Monthly Archives: December 2014

21st Century: Are We Using Social Media To Reach Adolescents and Youth?

The need to have our HIV/AIDS prevention messages reach our adolescents and youth continues to be great. We have been working hard to ensure that the rates of infections among adolescents and youth remain low, but we are beginning to see a reversal due to increasing rates in this population. Somehow we are missing the mark and are in danger of loosing control of the epidemic especially among girls/young women and young men who have sex with men. Do you think that innovative social media messages such as the one below will reach this population?

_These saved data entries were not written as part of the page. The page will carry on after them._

Lemma create_child_wf n ds dl node i nm rid :
  wf n ds dl -> node < length ds -> length (path (get ds node)) = i -> i < n ->
  find_child ds node nm (bool_decide (S i = n)) = None ->
  wf n (create_child ds dl node i nm rid).1.2 (create_child ds dl node i nm rid).2.
Proof.
  intros [[Hlen Hroot] Hchild Hnodup Hlisted Hlists Hdl Hparent Hpaths] Hnode Hi Hin Hfind.
  unfold create_child; simpl.
  set (c := length ds).
  set (child := {| name := nm; path := path (get ds node) ++ [nm];
                   children := []; row := rid |}).
  set (ds' := alter (append_child c) node (ds ++ [child])).
  assert (Hlen' : length ds' = S (length ds)) by by apply create_length.
  assert (Hnew : get ds' c = child) by by apply create_get_new.
  assert (Hname : forall x, x ≠ c -> name (get ds' x) = name (get ds x))
    by (intros; by apply create_name).
  assert (Hpath : forall x, x ≠ c -> path (get ds' x) = path (get ds x))
    by (intros; by apply create_path).
  assert (Hch : forall x, children (get ds' x) =
      if decide (x = node) then children (get ds node) ++ [c]
      else if decide (x = c) then [] else children (get ds x))
    by (intros; by apply create_children).
  assert (Hcn : c ≠ node) by (unfold c; lia).
  split.
  - split; [lia|]. rewrite Hpath by (unfold root_id, c; lia). done.
  - intros p x. rewrite Hch. destruct (decide (p = node)) as [->|Hp].
    + rewrite elem_of_app, list_elem_of_singleton. intros [Hx| ->].
      * destruct (Hchild _ _ Hx) as [Hr Hpx].
        split; [lia|]. rewrite !Hpath, Hname by (unfold c; lia). done.
      * split; [unfold c; lia|]. rewrite Hnew, Hpath by done. done.
    + destruct (decide (p = c)) as [->|Hpc]; [by rewrite elem_of_nil|].
      intros Hx. destruct (Hchild _ _ Hx) as [Hr Hpx].
      split; [lia|]. rewrite !Hpath, Hname by (unfold c; lia). done.
  - intros p. rewrite Hch. destruct (decide (p = node)) as [->|Hp].
    + rewrite Hpath by done. intros Hlt.
      rewrite fmap_app. apply NoDup_app. split; [|split].
      * erewrite list_fmap_ext; [apply Hnodup; done|].
        intros k x Hx. simpl. apply Hname.
        apply list_elem_of_lookup_2, Hchild in Hx. unfold c. lia.
      * intros x Hx. simpl. rewrite Hnew. simpl.
        rewrite list_elem_of_singleton. intros ->.
        apply list_elem_of_fmap in Hx as (y & Hy & Hyin).
        assert (y ≠ c) by (apply Hchild in Hyin; unfold c; lia).
        rewrite Hname in Hy by done.
        eapply find_child_None; [exact Hfind| |exact Hyin|done].
        rewrite bool_decide_eq_false. lia.
      * simpl. apply NoDup_singleton.
    + destruct (decide (p = c)) as [->|Hpc]; [intros; constructor|].
      rewrite Hpath by done. intros Hlt.
      erewrite list_fmap_ext; [apply Hnodup; done|].
      intros k x Hx. simpl. apply Hname.
      apply list_elem_of_lookup_2, Hchild in Hx. unfold c. lia.
  - intros id Hid. destruct (decide (id = c)) as [->|Hidc].
    + rewrite Hnew. simpl. exists i.
      destruct (lookup_lt_is_Some_2 dl i) as [l Hl]; [lia|].
      exists (l ++ [c]). split; [rewrite length_app; simpl; lia|]. split.
      * by rewrite list_lookup_alter_eq, Hl.
      * apply elem_of_app. right. by apply list_elem_of_singleton.
    + destruct (Hlisted id) as (j & l & Hj & Hl & Hidl); [lia|].
      rewrite Hpath by done. exists j.
      destruct (decide (i = j)) as [->|Hij].
      * exists (l ++ [c]). split; [done|]. split; [|apply elem_of_app; by left].
        by rewrite list_lookup_alter_eq, Hl.
      * exists l. split; [done|]. split; [|done].
        by rewrite list_lookup_alter_ne.
  - intros j l id Hl Hid.
    destruct (decide (i = j)) as [->|Hij].
    + rewrite list_lookup_alter_eq in Hl.
      destruct (dl !! j) as [l0|] eqn:Hl0; [|done]. simpl in Hl.
      injection Hl as <-. apply elem_of_app in Hid as [Hid|Hid].
      * destruct (Hlists _ _ _ Hl0 Hid) as [Hr Hp].
        split; [lia|]. rewrite Hpath by (unfold c; lia). done.
      * apply list_elem_of_singleton in Hid as ->.
        split; [unfold c; lia|]. rewrite Hnew. simpl.
        rewrite length_app. simpl. lia.
    + rewrite list_lookup_alter_ne in Hl by done.
      destruct (Hlists _ _ _ Hl Hid) as [Hr Hp].
      split; [lia|]. rewrite Hpath by (unfold c; lia). done.
  - by rewrite length_alter.
  - intros id Hid. destruct (decide (id = c)) as [->|Hidc].
    + exists node. rewrite Hch, decide_True by done.
      apply elem_of_app. right. by apply list_elem_of_singleton.
    + destruct (Hparent id) as [q Hq]; [lia|]. exists q. rewrite Hch.
      destruct (decide (q = node)) as [->|Hqn]; [apply elem_of_app; by left|].
      destruct (decide (q = c)) as [->|Hqc]; [|done].
      unfold get in Hq. rewrite lookup_ge_None_2 in Hq by (unfold c; lia).
      by apply elem_of_nil in Hq.
  - intros j l Hl Hj.
    assert (Hold : forall l0, dl !! j = Some l0 ->
              (fun id => path (get ds' id)) <$> l0 = (fun id => path (get ds id)) <$> l0).
    { intros l0 Hl0. apply list_fmap_ext. intros k x Hx. simpl. apply Hpath.
      apply list_elem_of_lookup_2 in Hx. apply (Hlists _ _ _ Hl0) in Hx. unfold c. lia. }
    destruct (decide (i = j)) as [->|Hij].
    + rewrite list_lookup_alter_eq in Hl.
      destruct (dl !! j) as [l0|] eqn:Hl0; [|done]. simpl in Hl. injection Hl as <-.
      rewrite fmap_app, (Hold l0) by done. apply NoDup_app. split; [|split].
      * by eapply Hpaths.
      * intros x Hx. simpl. rewrite Hnew. simpl. rewrite list_elem_of_singleton.
        intros ->. apply list_elem_of_fmap in Hx as (b & Hb & Hbl).
        destruct (Hlists _ _ _ Hl0 Hbl) as [Hbr Hblen].
        destruct (Hparent b Hbr) as [q Hq].
        destruct (Hchild _ _ Hq) as [_ Hbp].
        rewrite Hbp in Hb. apply app_inj_tail in Hb as [Hqp Hbn].
        assert (Hqlt : q < length ds).
        { destruct (decide (q < length ds)) as [|Hge]; [done|].
          unfold get in Hq. rewrite lookup_ge_None_2 in Hq by lia.
          by apply elem_of_nil in Hq. }
        assert (q = node) as ->; [|eapply find_child_None;
          [exact Hfind|rewrite bool_decide_eq_false; lia|exact Hq|done]].
        assert (Hql : length (path (get ds q)) = length (path (get ds node)))
          by by rewrite <- Hqp.
        assert (Hroot0 : length (path (get ds 0)) = 0)
          by exact (f_equal length Hroot).
        destruct (decide (q = 0)) as [->|Hq0];
          destruct (decide (node = 0)) as [->|Hn0]; [done| | |].
        -- destruct (Hlisted node) as (m & ? & Hm & _); [lia|]. lia.
        -- destruct (Hlisted q) as (m & ? & Hm & _); [lia|]. lia.
        -- destruct (Hlisted q) as (m & lq & Hm & Hlq & Hqin); [lia|].
           destruct (Hlisted node) as (m' & ln & Hm' & Hln & Hnin); [lia|].
           assert (m' = m) as -> by lia. assert (ln = lq) as -> by congruence.
           assert (Hnd : NoDup ((fun id => path (get ds id)) <$> lq)).
           { eapply Hpaths; [exact Hlq|lia]. }
           apply list_elem_of_lookup in Hqin as [kq Hkq].
           apply list_elem_of_lookup in Hnin as [kn Hkn].
           assert (kq = kn) as ->; [|congruence].
           eapply NoDup_lookup; [exact Hnd| |].
           ++ by rewrite list_lookup_fmap, Hkq.
           ++ rewrite list_lookup_fmap, Hkn. simpl. congruence.
      * simpl. apply NoDup_singleton.
    + rewrite list_lookup_alter_ne in Hl by done.
      rewrite (Hold l) by done. by eapply Hpaths.
Qed.

Lemma div_le_refl d : div_le d d.
Proof. repeat split; done. Qed.

Lemma div_le_trans d1 d2 d3 : div_le d1 d2 -> div_le d2 d3 -> div_le d1 d3.
Proof.
  intros (?&?&?&?) (?&?&?&?). repeat split; try congruence.
  by etrans.
Qed.

Lemma grows_refl ds : grows ds ds.
Proof. intros id d Hd. exists d. split; [done|apply div_le_refl]. Qed.

Lemma grows_trans ds1 ds2 ds3 : grows ds1 ds2 -> grows ds2 ds3 -> grows ds1 ds3.
Proof.
  intros H12 H23 id d Hd.
  destruct (H12 _ _ Hd) as (d2 & Hd2 & Hle2).
  destruct (H23 _ _ Hd2) as (d3 & Hd3 & Hle3).
  exists d3. split; [done|by eapply div_le_trans].
Qed.

Lemma descend_wf n names : forall i node ds dl rid,
  wf n ds dl -> node < length ds -> length (path (get ds node)) = i ->
  i + length names = n ->
  wf n (descend n i names rid node ds dl).1 (descend n i names rid node ds dl).2
  /\ grows ds (descend n i names rid node ds dl).1.
Proof.
  induction names as [|nm rest IH]; intros i node ds dl rid Hwf Hnode Hi Hn; simpl.
  - split; [done|apply grows_refl].
  - destruct (is_empty (normalize_name nm)); [split; [done|apply grows_refl]|].
    simpl in Hn.
    destruct (find_child ds node (normalize_name nm) (bool_decide (S i = n)))
      as [c|] eqn:Hfind.
    + apply find_child_Some in Hfind as [Hc _].
      destruct (wf_child _ _ _ Hwf _ _ Hc) as [Hr Hp].
      apply IH; [done|lia| |lia].
      rewrite Hp, length_app, Hi. simpl. lia.
    + pose proof (create_child_wf n ds dl node i (normalize_name nm) rid
                    Hwf Hnode Hi ltac:(lia) Hfind) as Hwf'.
      pose proof (create_grows ds node (normalize_name nm) rid) as Hg.
      unfold create_child in *. simpl in *.
      edestruct IH as [Hwf'' Hg'']; [exact Hwf'| | | |split; [exact Hwf''|]].
      * rewrite length_alter, length_app. simpl. lia.
      * rewrite create_get_new by done. simpl. rewrite length_app, Hi. simpl. lia.
      * lia.
      * by eapply grows_trans.
Qed.

Lemma row_names_length levels r names :
  row_names levels r = Ok names -> length names = length levels.
Proof.
  revert names. induction levels as [|lv ls IH]; intros names; simpl.
  - by intros [= <-].
  - destruct (level_value r lv) as [v|e]; simpl; [|done].
    destruct (row_names ls r) as [vs|e]; simpl; [|done].
    intros [= <-]. simpl. by rewrite (IH vs).
Qed.

Lemma read_row_wf levels r st dl st' dl' :
  wf (length levels) (divs st) dl ->
  read_row levels r st dl = Ok (st', dl') ->
  wf (length levels) (divs st') dl' /\ grows (divs st) (divs st').
Proof.
  intros Hwf. unfold read_row.
  destruct (row_names levels r) as [names|e] eqn:Hnames; simpl; [|done].
  destruct (descend_wf (length levels) names 0 root_id (divs st) dl
              (length (heap st)) Hwf) as [Hwf' Hg].
  - apply Hwf.
  - by rewrite (proj2 (wf_root _ _ _ Hwf)).
  - by rewrite (row_names_length _ _ _ Hnames).
  - destruct (descend _ _ _ _ _ _ _) as [ds1 dl1]. by intros [= <- <-].
Qed.

Lemma read_rows_wf levels rows : forall st dl st' dl',
  wf (length levels) (divs st) dl ->
  read_rows levels rows st dl = Ok (st', dl') ->
  wf (length levels) (divs st') dl' /\ grows (divs st) (divs st').
Proof.
  induction rows as [|r rs IH]; intros st dl st' dl' Hwf; simpl.
  - intros [= <- <-]. split; [done|apply grows_refl].
  - destruct (read_row levels r st dl) as [[st1 dl1]|e] eqn:Hrow; simpl; [|done].
    destruct (read_row_wf _ _ _ _ _ _ Hwf Hrow) as [Hwf1 Hg1].
    intros Hrest. destruct (IH _ _ _ _ Hwf1 Hrest) as [Hwf2 Hg2].
    split; [done|by eapply grows_trans].
Qed.

Lemma initial_wf n : wf n (divs initial_store) (replicate n []).
Proof.
  split; simpl.
  - split; [lia|done].
  - intros p c. destruct p as [|[|p]]; unfold get; simpl; by rewrite elem_of_nil.
  - intros p _. destruct p as [|[|p]]; unfold get; simpl; constructor.
  - intros id. lia.
  - intros i l id Hl. apply lookup_replicate in Hl as [-> _]. by rewrite elem_of_nil.
  - by rewrite length_replicate.
  - intros id. lia.
  - intros i l Hl _. apply lookup_replicate in Hl as [-> _]. constructor.
Qed.

Lemma read_divisions_wf rows levels st dl :
  read_divisions initial_store rows levels = Ok (st, dl) ->
  wf (length levels) (divs st) dl.
Proof.
  intros H. eapply read_rows_wf; [|exact H]. apply initial_wf.
Qed.

(** ** The sorter and numberer *)

Lemma number_divisions_keeps ds ids : forall j idx p,
  is_Some (idx !! p) -> is_Some (number_divisions ds j ids idx !! p).
Proof.
  induction ids as [|d rest IH]; intros j idx p Hp; simpl; [done|].
  apply IH. destruct (decide (path (get ds d) = p)) as [->|Hne].
  - rewrite lookup_insert_eq. eauto.
  - by rewrite lookup_insert_ne.
Qed.

Lemma number_divisions_covers ds ids : forall j idx id,
  id ∈ ids -> is_Some (number_divisions ds j ids idx !! path (get ds id)).
Proof.
  induction ids as [|d rest IH]; intros j idx id Hid; simpl.
  - by apply elem_of_nil in Hid.
  - apply elem_of_cons in Hid as [->|Hid]; [|by apply IH].
    apply number_divisions_keeps. rewrite lookup_insert_eq. eauto.
Qed.

Lemma sort_and_number_loop_spec ds dls : forall acc idx,
  (sort_and_number_loop ds dls acc idx).1 = acc ++ (sort_divisions ds <$> dls)
  /\ (forall p, is_Some (idx !! p) ->
        is_Some ((sort_and_number_loop ds dls acc idx).2 !! p))
  /\ (forall l id, l ∈ dls -> id ∈ l ->
        is_Some ((sort_and_number_loop ds dls acc idx).2 !! path (get ds id))).
Proof.
  induction dls as [|l0 rest IH]; intros acc idx; simpl.
  - split; [by rewrite app_nil_r|]. split; [done|].
    intros l id Hl. by apply elem_of_nil in Hl.
  - destruct (IH (acc ++ [sort_divisions ds l0])
                (number_divisions ds 0 (sort_divisions ds l0) idx)) as (H1 & H2 & H3).
    split; [by rewrite H1, <- app_assoc|]. split.
    + intros p Hp. by apply H2, number_divisions_keeps.
    + intros l id Hl Hid. apply elem_of_cons in Hl as [->|Hl]; [|by eapply H3].
      apply H2, number_divisions_covers.
      unfold sort_divisions, sort_divisions_by. by apply elem_of_sorted.
Qed.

Many adolescents and youth carry cellphones (even those in resource poor nations). The use of these devices via social media channels are an under-utilized resource in the fight against HIV/AIDS. We should explore more options on how to use social media tools through cellphones to reach our adolescents and youth in our HIV prevention efforts. Messages we share with adolescents and youth that resonate with them have the potential to go “viral” as they share and reshare with their friends through their social media channels.

To fight the HIV epidemic, we have to use the 21st century tools that our adolescents and youth are immersed in on a daily basis. Many of us have been left behind by the social media revolution and are happy to say I don’t have a Facebook, Google+, Instagram, or Twitter account. But if that is where our adolescents and youth are spending their time, isn’t that where we should concentrate our efforts? Do we know what they are up to in these social media channels as parents? As healthcare professionals, are we spending our reducing budget funds wisely when we implement programs that adolescents and youth find old fashioned, user-unfriendly, and hard to access?

I think that social media tools such as this video are sure to make an impact with youth. Of course social media tools should be tailored to the community where they are being used and be based on locally available resources. It’s our challenge going forth to determine the best way to reach our adolescents and youth with HIV prevention messages through social media. We should also allow them to be more involved with program planning, implementation, and maintenance (see my post from last week). They should be at the forefront of the services as volunteers or employees so their peers can also be similarly involved to use the services. How do you plan to create and disseminate your next HIV prevention program that is directed at our adolescents and youth?